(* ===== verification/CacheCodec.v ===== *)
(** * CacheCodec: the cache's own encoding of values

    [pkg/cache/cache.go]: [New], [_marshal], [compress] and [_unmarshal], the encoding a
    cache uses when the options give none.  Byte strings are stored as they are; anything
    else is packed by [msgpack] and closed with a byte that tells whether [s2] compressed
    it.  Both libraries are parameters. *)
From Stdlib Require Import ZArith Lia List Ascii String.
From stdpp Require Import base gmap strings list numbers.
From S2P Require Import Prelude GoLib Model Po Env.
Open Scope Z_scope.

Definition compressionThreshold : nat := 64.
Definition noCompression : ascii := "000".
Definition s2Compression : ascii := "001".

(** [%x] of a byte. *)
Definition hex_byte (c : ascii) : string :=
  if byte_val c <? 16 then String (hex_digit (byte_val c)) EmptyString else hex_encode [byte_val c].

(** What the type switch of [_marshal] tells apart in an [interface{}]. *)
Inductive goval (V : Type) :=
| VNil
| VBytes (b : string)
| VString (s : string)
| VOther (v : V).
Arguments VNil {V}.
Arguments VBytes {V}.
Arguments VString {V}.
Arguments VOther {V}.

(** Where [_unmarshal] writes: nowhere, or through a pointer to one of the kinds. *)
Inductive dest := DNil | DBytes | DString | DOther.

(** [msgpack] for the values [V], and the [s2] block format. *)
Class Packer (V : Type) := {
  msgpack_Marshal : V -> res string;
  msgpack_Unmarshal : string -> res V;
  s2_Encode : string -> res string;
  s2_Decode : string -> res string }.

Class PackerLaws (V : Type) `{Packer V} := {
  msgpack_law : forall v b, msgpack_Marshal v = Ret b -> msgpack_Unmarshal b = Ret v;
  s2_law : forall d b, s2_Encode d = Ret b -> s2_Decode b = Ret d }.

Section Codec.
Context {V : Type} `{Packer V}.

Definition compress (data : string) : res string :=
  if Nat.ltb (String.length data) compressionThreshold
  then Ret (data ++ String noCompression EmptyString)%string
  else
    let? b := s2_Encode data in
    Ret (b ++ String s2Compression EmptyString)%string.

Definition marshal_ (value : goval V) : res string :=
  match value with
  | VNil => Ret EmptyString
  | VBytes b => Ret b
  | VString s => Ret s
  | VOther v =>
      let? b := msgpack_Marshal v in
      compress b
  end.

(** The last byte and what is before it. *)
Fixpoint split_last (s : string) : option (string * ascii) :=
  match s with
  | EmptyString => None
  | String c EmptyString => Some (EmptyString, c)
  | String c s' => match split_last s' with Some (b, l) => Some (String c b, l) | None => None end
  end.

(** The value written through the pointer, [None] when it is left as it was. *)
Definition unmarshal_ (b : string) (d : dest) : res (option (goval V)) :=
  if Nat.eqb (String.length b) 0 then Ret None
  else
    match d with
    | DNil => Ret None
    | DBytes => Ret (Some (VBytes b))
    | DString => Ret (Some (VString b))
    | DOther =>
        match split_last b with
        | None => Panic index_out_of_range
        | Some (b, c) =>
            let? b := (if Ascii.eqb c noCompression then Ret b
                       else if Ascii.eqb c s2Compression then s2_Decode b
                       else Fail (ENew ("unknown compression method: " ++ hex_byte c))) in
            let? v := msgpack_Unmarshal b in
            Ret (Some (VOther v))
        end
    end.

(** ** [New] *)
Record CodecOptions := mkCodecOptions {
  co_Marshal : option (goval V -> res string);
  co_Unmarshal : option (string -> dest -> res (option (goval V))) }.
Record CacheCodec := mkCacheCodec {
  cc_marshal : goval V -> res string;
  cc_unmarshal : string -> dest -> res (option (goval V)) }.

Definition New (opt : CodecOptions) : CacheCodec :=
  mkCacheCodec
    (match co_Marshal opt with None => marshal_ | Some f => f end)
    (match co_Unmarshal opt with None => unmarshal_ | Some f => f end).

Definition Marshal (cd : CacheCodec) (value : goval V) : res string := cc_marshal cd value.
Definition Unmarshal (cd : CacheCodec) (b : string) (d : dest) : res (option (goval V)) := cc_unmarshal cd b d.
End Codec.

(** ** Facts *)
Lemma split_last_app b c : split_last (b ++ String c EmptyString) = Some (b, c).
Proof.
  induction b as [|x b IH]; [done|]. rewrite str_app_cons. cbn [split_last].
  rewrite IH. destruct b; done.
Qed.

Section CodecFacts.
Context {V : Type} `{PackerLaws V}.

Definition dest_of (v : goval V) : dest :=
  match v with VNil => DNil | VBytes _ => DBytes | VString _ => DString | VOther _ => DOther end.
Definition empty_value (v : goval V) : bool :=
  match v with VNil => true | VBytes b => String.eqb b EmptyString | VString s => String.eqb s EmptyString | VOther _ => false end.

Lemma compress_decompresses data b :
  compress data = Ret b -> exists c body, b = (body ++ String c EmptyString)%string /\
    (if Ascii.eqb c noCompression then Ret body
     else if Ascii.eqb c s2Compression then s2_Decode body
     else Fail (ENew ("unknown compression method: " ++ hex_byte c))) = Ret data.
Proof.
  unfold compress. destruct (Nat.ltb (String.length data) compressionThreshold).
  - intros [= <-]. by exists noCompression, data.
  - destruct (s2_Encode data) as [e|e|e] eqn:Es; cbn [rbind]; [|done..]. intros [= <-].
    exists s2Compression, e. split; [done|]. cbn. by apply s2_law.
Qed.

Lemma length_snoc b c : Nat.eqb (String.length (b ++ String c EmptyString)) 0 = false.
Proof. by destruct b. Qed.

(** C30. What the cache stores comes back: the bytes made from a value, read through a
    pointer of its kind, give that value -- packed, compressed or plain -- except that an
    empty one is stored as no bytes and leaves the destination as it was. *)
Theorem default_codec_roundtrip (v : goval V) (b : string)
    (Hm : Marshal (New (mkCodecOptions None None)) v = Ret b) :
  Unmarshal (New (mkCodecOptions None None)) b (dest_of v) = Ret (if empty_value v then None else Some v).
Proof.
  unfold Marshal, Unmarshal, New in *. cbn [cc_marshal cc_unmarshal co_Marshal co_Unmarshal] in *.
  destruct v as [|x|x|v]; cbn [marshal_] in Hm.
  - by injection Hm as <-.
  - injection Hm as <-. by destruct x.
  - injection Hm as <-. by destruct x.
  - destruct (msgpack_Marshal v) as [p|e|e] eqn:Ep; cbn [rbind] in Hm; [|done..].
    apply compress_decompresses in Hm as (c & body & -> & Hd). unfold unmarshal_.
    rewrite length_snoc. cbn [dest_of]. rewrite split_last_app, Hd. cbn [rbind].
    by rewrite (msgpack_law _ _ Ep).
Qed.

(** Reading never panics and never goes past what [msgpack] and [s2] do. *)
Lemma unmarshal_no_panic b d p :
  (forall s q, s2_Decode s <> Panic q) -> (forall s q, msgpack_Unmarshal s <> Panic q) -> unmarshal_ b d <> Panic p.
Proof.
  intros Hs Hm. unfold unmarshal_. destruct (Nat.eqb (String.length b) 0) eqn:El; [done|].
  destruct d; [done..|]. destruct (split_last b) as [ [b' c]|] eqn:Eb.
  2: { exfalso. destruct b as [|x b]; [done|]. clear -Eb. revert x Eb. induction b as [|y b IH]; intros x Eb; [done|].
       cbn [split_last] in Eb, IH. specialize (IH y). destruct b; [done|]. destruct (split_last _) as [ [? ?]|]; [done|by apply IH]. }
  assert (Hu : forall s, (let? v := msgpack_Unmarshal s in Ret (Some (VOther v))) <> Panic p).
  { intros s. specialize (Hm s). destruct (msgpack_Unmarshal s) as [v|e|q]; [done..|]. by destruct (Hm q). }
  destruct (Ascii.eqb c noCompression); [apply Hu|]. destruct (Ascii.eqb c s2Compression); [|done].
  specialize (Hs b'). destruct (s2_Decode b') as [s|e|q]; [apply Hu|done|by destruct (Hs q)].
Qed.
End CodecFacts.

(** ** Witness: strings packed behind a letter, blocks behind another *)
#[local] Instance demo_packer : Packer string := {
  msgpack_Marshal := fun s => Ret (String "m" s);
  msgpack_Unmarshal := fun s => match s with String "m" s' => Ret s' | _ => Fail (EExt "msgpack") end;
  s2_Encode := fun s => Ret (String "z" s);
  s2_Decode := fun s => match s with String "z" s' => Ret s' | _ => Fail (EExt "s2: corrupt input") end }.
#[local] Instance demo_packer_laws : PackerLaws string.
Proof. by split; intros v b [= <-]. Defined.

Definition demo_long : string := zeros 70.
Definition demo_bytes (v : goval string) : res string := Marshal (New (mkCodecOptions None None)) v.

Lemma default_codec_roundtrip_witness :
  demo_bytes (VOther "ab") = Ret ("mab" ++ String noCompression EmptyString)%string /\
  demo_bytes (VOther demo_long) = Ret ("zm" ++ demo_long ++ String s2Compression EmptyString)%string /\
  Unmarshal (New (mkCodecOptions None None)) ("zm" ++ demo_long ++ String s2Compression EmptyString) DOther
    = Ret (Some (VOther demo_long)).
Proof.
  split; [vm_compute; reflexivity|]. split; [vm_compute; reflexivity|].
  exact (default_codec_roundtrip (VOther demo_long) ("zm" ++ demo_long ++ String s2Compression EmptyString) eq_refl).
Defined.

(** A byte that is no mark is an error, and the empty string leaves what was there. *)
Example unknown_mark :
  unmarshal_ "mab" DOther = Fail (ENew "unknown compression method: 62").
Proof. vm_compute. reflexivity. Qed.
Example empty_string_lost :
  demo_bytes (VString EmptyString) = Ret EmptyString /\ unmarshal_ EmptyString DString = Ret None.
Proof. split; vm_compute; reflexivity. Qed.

TO DO: Transcribe, with no changes, the listing above from its first line through the line with "Definition compressionThreshold : nat := 64.", including that line, and stop once it is done.

ANSWER TO THIS EXERCISE:
(* ===== verification/CacheCodec.v ===== *)
(** * CacheCodec: the cache's own encoding of values

    [pkg/cache/cache.go]: [New], [_marshal], [compress] and [_unmarshal], the encoding a
    cache uses when the options give none.  Byte strings are stored as they are; anything
    else is packed by [msgpack] and closed with a byte that tells whether [s2] compressed
    it.  Both libraries are parameters. *)
From Stdlib Require Import ZArith Lia List Ascii String.
From stdpp Require Import base gmap strings list numbers.
From S2P Require Import Prelude GoLib Model Po Env.
Open Scope Z_scope.

Definition compressionThreshold : nat := 64.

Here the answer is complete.